Prompt =
A single number is required: how many lines in the data below contain "exact".

Records to process =
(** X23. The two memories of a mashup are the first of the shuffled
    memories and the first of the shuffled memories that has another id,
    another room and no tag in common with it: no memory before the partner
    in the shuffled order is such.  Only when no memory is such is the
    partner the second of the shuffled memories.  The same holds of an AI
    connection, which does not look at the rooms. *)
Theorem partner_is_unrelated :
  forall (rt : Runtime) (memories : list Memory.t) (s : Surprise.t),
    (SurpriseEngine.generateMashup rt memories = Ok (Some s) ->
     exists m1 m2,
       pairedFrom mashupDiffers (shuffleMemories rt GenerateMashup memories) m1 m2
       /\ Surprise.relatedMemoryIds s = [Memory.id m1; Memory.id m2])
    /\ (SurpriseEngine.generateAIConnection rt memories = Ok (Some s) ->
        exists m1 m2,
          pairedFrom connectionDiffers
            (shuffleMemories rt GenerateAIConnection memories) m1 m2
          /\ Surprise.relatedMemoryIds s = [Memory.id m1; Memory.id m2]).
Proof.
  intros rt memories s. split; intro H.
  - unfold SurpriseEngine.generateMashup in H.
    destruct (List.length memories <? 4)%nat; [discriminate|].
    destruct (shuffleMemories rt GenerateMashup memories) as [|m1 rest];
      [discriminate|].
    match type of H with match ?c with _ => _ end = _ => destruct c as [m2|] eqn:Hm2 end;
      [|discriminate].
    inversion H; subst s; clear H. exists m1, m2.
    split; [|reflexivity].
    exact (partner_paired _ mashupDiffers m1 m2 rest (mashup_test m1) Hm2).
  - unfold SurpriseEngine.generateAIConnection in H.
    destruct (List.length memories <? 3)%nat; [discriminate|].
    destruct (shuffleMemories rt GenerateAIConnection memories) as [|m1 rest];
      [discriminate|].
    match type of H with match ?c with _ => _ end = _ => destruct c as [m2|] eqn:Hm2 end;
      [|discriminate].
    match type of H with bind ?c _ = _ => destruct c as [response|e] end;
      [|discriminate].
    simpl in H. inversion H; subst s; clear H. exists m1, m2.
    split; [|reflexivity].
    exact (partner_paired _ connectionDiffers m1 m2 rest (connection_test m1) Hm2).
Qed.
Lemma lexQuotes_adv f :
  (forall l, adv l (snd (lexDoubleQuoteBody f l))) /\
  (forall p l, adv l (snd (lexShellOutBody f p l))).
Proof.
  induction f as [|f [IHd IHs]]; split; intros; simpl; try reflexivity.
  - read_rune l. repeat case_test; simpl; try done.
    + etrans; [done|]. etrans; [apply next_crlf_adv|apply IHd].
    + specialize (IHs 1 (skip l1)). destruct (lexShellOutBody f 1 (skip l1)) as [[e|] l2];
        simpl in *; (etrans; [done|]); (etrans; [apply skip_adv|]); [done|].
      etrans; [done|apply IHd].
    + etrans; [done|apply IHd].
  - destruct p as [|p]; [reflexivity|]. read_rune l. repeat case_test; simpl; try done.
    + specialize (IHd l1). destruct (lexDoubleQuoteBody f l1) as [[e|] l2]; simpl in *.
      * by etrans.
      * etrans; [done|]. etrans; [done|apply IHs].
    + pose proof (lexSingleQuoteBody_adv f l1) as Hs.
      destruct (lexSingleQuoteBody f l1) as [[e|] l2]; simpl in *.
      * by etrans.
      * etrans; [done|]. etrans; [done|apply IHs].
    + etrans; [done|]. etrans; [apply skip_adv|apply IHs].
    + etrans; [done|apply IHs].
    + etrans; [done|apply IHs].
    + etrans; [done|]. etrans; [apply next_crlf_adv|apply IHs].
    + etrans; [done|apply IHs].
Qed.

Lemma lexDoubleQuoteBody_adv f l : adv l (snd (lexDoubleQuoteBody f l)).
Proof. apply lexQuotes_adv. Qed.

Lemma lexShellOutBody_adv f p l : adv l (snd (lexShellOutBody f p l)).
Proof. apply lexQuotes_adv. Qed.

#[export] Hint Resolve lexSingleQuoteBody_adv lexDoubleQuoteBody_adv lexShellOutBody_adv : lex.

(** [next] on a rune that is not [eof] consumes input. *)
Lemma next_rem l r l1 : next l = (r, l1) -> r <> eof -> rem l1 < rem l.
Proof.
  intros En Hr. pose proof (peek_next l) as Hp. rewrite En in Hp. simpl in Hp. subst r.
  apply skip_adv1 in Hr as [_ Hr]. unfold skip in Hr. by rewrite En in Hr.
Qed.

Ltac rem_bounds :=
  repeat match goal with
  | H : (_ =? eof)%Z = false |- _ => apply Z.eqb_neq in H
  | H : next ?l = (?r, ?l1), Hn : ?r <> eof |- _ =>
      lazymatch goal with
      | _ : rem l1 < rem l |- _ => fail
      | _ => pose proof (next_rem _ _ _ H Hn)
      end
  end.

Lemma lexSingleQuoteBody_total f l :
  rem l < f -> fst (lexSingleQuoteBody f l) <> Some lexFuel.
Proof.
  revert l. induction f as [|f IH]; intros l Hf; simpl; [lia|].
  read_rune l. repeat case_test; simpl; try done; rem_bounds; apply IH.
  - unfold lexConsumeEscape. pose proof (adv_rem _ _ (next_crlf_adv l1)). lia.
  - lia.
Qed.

---

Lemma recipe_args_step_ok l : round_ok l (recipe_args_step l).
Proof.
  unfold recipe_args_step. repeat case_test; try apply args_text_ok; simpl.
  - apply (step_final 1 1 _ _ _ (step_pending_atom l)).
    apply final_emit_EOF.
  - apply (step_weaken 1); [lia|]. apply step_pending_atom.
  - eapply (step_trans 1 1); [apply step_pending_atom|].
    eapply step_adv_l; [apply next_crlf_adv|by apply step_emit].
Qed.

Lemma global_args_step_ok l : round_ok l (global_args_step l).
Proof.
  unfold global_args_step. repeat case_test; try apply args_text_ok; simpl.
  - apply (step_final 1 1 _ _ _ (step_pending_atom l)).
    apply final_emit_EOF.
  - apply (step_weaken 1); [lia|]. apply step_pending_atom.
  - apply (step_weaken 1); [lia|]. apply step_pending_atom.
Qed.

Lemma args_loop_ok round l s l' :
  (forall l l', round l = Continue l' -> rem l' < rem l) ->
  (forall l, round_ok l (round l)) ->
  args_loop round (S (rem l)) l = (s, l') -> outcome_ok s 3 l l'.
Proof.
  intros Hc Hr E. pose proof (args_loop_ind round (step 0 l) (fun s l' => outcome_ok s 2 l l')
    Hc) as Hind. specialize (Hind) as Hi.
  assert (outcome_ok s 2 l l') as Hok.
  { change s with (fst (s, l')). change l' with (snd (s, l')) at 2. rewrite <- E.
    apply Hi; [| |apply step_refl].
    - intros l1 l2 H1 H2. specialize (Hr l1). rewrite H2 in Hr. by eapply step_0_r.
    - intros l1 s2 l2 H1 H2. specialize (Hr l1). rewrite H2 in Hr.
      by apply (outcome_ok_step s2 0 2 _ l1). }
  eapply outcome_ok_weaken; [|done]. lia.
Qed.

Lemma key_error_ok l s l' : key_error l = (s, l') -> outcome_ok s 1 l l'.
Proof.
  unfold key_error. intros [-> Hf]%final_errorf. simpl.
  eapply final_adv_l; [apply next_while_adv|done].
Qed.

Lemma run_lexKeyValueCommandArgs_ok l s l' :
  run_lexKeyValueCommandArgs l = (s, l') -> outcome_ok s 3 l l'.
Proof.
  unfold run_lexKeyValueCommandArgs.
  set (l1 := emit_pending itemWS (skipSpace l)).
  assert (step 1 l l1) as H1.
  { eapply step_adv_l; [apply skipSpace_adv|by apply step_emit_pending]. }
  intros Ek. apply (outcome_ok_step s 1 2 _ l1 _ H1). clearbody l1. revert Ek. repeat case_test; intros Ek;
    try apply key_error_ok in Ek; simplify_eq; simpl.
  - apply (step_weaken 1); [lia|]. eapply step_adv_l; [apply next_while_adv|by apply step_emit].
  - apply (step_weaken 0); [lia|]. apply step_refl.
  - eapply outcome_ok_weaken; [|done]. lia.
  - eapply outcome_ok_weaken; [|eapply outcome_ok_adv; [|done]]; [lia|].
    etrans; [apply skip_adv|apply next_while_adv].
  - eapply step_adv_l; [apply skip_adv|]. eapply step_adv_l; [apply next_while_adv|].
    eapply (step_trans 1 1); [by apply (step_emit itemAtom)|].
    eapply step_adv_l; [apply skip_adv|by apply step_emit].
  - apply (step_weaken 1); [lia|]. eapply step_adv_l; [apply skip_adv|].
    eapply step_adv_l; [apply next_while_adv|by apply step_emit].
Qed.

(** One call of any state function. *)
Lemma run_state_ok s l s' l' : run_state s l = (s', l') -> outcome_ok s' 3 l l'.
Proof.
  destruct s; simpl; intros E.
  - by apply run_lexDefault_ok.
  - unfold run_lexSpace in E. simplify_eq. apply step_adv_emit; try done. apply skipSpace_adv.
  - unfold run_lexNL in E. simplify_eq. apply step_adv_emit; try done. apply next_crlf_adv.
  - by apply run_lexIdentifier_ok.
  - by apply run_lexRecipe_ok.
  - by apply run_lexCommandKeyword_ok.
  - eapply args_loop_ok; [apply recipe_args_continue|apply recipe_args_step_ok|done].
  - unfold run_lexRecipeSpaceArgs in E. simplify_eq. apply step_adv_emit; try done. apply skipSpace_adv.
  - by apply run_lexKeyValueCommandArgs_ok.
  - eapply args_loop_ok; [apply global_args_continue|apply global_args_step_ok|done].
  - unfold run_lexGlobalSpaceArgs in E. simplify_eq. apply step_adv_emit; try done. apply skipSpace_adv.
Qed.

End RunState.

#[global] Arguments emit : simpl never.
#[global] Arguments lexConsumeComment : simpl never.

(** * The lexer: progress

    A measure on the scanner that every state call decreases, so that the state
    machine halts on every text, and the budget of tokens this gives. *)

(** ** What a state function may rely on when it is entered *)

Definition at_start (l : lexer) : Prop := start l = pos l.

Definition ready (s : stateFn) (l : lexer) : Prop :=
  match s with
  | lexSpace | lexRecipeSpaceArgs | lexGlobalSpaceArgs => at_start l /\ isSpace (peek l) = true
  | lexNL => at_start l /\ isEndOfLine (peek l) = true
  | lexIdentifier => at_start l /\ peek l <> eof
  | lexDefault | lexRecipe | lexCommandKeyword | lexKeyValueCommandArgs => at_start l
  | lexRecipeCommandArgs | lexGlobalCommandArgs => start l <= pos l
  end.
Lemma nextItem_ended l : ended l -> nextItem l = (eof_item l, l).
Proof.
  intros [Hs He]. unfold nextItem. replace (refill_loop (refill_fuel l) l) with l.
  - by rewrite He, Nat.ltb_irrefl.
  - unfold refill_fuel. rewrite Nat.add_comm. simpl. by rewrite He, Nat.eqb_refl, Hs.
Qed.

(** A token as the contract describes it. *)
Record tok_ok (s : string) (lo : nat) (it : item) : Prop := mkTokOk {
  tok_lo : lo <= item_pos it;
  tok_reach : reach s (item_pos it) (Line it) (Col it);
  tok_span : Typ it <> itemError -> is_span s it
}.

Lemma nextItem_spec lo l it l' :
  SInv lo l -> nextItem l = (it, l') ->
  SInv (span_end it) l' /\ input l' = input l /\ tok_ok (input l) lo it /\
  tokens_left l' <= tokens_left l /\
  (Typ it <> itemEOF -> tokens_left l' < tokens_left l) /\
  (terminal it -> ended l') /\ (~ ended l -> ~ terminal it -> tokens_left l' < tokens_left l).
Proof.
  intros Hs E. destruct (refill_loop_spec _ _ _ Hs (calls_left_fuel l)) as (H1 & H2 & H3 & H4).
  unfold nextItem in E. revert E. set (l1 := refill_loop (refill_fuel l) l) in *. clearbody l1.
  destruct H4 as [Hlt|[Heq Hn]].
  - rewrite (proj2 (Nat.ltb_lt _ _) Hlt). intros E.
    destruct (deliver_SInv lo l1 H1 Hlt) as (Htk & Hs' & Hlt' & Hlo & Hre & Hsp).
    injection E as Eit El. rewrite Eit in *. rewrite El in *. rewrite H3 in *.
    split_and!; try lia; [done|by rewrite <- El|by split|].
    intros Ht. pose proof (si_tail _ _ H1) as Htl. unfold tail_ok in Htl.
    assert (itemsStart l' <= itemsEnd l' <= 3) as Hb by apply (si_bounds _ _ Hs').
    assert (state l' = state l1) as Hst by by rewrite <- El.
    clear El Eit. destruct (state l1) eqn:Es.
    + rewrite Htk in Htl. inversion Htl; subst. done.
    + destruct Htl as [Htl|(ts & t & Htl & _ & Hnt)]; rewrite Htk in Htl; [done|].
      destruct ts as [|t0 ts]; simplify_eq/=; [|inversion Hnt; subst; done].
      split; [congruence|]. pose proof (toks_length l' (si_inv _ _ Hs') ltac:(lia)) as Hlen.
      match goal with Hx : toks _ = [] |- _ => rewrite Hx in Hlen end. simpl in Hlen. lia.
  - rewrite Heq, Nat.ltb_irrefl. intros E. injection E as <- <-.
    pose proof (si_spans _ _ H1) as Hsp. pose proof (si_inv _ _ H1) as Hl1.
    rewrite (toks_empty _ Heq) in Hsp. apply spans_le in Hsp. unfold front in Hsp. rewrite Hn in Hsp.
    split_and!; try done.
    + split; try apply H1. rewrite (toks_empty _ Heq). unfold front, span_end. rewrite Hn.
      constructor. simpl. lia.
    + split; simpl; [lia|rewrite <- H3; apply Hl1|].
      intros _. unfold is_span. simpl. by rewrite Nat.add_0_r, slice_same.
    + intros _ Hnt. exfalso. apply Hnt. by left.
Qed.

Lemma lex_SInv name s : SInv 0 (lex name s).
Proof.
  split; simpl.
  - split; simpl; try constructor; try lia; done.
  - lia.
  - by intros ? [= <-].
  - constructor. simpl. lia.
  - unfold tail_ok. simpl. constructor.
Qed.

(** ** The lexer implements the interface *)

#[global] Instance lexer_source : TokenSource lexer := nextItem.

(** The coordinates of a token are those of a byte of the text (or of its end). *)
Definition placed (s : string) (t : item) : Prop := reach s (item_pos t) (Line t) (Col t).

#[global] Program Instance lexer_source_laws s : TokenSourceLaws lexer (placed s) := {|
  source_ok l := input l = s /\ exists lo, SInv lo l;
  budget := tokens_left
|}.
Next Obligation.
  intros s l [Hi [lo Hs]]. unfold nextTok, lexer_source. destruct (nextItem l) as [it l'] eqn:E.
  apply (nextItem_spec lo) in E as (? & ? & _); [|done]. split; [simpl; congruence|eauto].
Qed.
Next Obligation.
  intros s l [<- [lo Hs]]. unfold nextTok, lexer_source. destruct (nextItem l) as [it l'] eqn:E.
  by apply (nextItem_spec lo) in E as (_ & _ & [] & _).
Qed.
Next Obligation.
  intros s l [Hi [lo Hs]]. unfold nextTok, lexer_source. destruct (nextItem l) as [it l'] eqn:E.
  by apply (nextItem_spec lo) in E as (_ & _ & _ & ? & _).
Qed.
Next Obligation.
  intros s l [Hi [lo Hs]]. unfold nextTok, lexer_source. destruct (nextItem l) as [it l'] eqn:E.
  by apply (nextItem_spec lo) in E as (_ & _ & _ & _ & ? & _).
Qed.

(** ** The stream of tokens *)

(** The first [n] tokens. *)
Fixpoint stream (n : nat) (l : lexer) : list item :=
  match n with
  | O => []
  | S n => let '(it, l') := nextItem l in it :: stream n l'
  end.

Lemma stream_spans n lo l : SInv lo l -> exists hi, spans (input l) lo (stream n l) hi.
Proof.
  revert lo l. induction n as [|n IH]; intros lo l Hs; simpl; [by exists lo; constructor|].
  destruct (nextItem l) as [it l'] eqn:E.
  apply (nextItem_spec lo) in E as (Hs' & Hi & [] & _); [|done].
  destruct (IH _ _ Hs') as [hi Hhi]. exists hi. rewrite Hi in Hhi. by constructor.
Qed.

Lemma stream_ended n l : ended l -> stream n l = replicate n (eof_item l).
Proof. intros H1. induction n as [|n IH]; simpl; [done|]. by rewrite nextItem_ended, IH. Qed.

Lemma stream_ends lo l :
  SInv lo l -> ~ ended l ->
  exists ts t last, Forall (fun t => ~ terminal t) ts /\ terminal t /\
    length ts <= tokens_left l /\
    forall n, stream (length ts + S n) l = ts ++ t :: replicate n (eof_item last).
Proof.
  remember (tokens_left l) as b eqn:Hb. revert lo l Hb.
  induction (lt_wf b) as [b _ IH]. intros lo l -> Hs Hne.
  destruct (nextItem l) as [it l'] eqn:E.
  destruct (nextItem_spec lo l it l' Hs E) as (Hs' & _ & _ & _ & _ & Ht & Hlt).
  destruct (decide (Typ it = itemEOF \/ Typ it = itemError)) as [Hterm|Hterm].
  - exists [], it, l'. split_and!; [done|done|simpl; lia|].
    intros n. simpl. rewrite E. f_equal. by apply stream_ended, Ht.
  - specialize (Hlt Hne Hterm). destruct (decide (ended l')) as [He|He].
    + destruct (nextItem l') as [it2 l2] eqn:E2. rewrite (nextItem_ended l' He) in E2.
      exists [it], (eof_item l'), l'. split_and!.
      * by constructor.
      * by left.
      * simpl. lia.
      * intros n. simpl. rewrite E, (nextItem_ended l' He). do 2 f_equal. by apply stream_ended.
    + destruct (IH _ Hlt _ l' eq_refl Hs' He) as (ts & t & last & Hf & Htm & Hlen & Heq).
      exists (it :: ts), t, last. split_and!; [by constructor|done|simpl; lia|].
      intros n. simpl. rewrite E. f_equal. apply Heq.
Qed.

Answer section =
2